Come Fondazione Insigniti OMRI, non abbiamo mai assunto, né intendiamo assumere, posizioni politiche. Allo stesso modo, non interveniamo abitualmente nel dibattito pubblico commentando le dichiarazioni o le iniziative di rappresentanti del governo.

Tuttavia, questa mattina, leggendo la rassegna stampa, ho sentito l’esigenza di condividere una riflessione personale e immediata con tutti coloro che seguono e sostengono le attività della Fondazione. L’occasione è stata la notizia relativa alla recente riforma dell’Esame di Maturità annunciata dal Ministero dell’Istruzione e del Merito. Una riforma che incide con decisione su un ambito centrale nella nostra missione: il benessere delle future generazioni.

A questo scopo, la nostra Fondazione ha istituito il Comitato consultivo per le neuroscienze applicate al benessere delle future generazioni, affidato alla presidenza del prof. Pietro Pietrini, neuroscienziato, professore ordinario alla Scuola IMT Alti Studi Lucca, di cui è stato anche rettore.

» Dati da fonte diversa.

(* ===== verification/Text.v ===== *)
(** Text: texts as lists of characters, up to U+00FF, and the methods of JavaScript strings
    that the files on texts use; [toLowerCase] is that of ASCII. *)

From Stdlib Require Import Ascii Lia.
From stdpp Require Import prelude list strings.
From S2P Require Import Prelude.

Notation text := (list ascii).

Definition tx (s : string) : text := String.list_ascii_of_string s.
Definition str (t : text) : string := String.string_of_list_ascii t.

#[local] Open Scope char_scope.

(** * Characters *)

Definition newline : ascii := "010".
Definition backslash : ascii := "\".

Definition is_space (c : ascii) : bool :=
  let n := nat_of_ascii c in ((9 <=? n)%nat && (n <=? 13)%nat) || (n =? 32)%nat || (n =? 160)%nat.

Definition between (a b c : ascii) : bool :=
  (nat_of_ascii a <=? nat_of_ascii c)%nat && (nat_of_ascii c <=? nat_of_ascii b)%nat.

Definition is_digit (c : ascii) : bool := between "0" "9" c.
Definition is_alnum (c : ascii) : bool := between "a" "z" c || between "A" "Z" c || is_digit c.

(** * Methods *)

Fixpoint trim_start (t : text) : text :=
  match t with c :: t' => if is_space c then trim_start t' else t | [] => [] end.

Definition trim (t : text) : text := rev (trim_start (rev (trim_start t))).

Definition startsWith (p t : text) : bool := bool_decide (take (length p) t = p).
Definition endsWith (p t : text) : bool := bool_decide (drop (length t - length p) t = p).

Definition toLowerCase (t : text) : text := ascii_lower <$> t.

(** [split] at a character. *)
Fixpoint split_from (sep : ascii) (t cur : text) : list text :=
  match t with
  | [] => [cur]
  | c :: t => if bool_decide (c = sep) then cur :: split_from sep t [] else split_from sep t (cur ++ [c])
  end.

Definition split_on (sep : ascii) (t : text) : list text := split_from sep t [].

(** * Lemmas *)

Lemma trim_start_length t : (length (trim_start t) ≤ length t)%nat.
Proof. induction t as [|c t IH]; [done|]; cbn; destruct (is_space c); cbn; lia. Qed.

Lemma trim_start_app t c r y : trim_start t = c :: r → trim_start (t ++ y) = c :: r ++ y.
Proof. induction t as [|x t IH]; [done|]; cbn; destruct (is_space x); [done|by intros [= -> ->]]. Qed.

Lemma trim_start_spaces ws t : forallb is_space ws = true → trim_start (ws ++ t) = trim_start t.
Proof. induction ws as [|c ws IH]; [done|]; cbn; intros [-> ?]%andb_true_iff; by apply IH. Qed.

Lemma trim_core ws a x b ws' : forallb is_space ws = true → forallb is_space ws' = true →
  is_space a = false → is_space b = false → trim (ws ++ (a :: x ++ [b]) ++ ws') = a :: x ++ [b].
Proof.
  intros Hws Hws' Ha Hb; unfold trim; rewrite trim_start_spaces by done; cbn [app trim_start]; rewrite Ha.
  assert (rev (a :: (x ++ [b]) ++ ws') = rev ws' ++ b :: rev (a :: x)) as ->.
  { cbn; rewrite !rev_app_distr; cbn; by rewrite <- app_assoc. }
  rewrite trim_start_spaces; [cbn [trim_start]; rewrite Hb|].
  - cbn; by rewrite rev_app_distr, rev_involutive.
  - apply forallb_forall; intros c Hc%in_rev; rewrite forallb_forall in Hws'; auto.
Qed.

Lemma startsWith_app p t : startsWith p (p ++ t) = true.
Proof. apply bool_decide_eq_true; by rewrite take_app_length. Qed.

Lemma endsWith_app p t : endsWith p (t ++ p) = true.
Proof.
  apply bool_decide_eq_true; rewrite length_app.
  replace (length t + length p - length p)%nat with (length t) by lia; apply drop_app_length.
Qed.

(* ===== verification/FromAi.v ===== *)
(** FromAi: the calls of [$fromAI] in the parameters of a node.

    packages/workflow/src/from-ai-parse-utils.ts, which finds the calls and decides which
    expressions are such a call only; the uses of it that collect the arguments of a tool
    (core/src/execution-engine/node-execution-context/utils/create-node-as-tool.ts,
    @n8n/ai-utilities/src/utils/fromai-helpers.ts); and the part of the editor that writes
    calls and reads them back (frontend/editor-ui/src/features/ndv/parameters/utils/
    fromAIOverride.utils.ts).

    Texts are lists of characters. *)

From Stdlib Require Import Ascii Lia.
From stdpp Require Import prelude list strings pretty.
From S2P Require Import Prelude Types Text.

#[local] Open Scope char_scope.

(** * Characters *)

Definition double_quote : ascii := "034".

(** One of the three quotes. *)
Definition is_quote (c : ascii) : bool :=
  bool_decide (c = double_quote) || bool_decide (c = "'") || bool_decide (c = "`").

(** [slice(1, -1)] *)
Definition slice_ends (t : text) : text := removelast (tail t).

(** * The arguments of a call *)

Inductive FromAIError := ParseError (message : string).

Record FromAIArgument := mkArgument {
  fa_key : text;
  fa_description : option text;
  fa_type : text;
  fa_defaultValue : option json;
}.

All’interno di questa cornice, ho letto con interesse e sincero apprezzamento le linee della riforma, che non solo riportano al centro il valore della responsabilità individuale, ma riaffermano il ruolo della scuola come luogo di crescita personale, rispetto reciproco e formazione civica.

Il ritorno al termine “Maturità”, in luogo di “Esame di Stato”, non è una semplice scelta semantica, ma una precisa dichiarazione d’intenti: valutare non solo la preparazione scolastica, ma anche la consapevolezza, la maturità e la capacità critica degli studenti nel passaggio all’età adulta.

In questo contesto si inserisce la decisione di rendere obbligatorio il colloquio orale, contrastando fenomeni di protesta che avevano svilito il valore della prova. Il messaggio è chiaro: la scuola è luogo di confronto, e saper sostenere un dialogo è parte integrante del percorso formativo.

Altro elemento centrale della riforma è la valorizzazione del comportamento: legare l’ottenimento del massimo dei voti (100/100) a un 9 in condotta è un gesto forte, che intende premiare non solo l’eccellenza scolastica, ma anche l’etica, il rispetto delle regole e la cittadinanza responsabile. In un tempo segnato da episodi di bullismo e da mancanza di rispetto per l’altro, questa scelta si pone come un richiamo educativo di grande valore.

Non meno importante è il divieto generalizzato dell’uso dello smartphone in classe: una misura volta a tutelare la concentrazione, la serenità dell’ambiente scolastico e la qualità dell’apprendimento. Una scelta coerente con le evidenze neuroscientifiche che mettono in guardia sugli effetti della distrazione digitale nei contesti educativi. Un provvedimento che incoraggia anche la tolleranza della frustrazione e la capacità di posticipare la soddisfazione dei bisogni.

Va inoltre sottolineata la prontezza dell’attuazione: la riforma entrerà in vigore già da quest’anno, offrendo agli studenti e agli insegnanti il tempo necessario per affrontare con chiarezza e responsabilità le nuove regole.

In un panorama scolastico che da tempo esprime il bisogno di un cambiamento culturale, questa riforma si distingue per visione, coerenza e coraggio. Senza alcun intento politico, ma in piena coerenza con la nostra missione educativa e scientifica, riteniamo importante evidenziare come queste scelte pongano l’accento su aspetti profondamente legati alla formazione integrale della persona.

La scuola, infatti, non è soltanto un luogo dove si trasmettono nozioni, ma uno spazio di costruzione del pensiero critico, della cittadinanza, della responsabilità e del benessere duraturo dei giovani. Su questo, la Fondazione continuerà a lavorare, aperta all’ascolto e al confronto con le istituzioni, il mondo accademico e la società civile.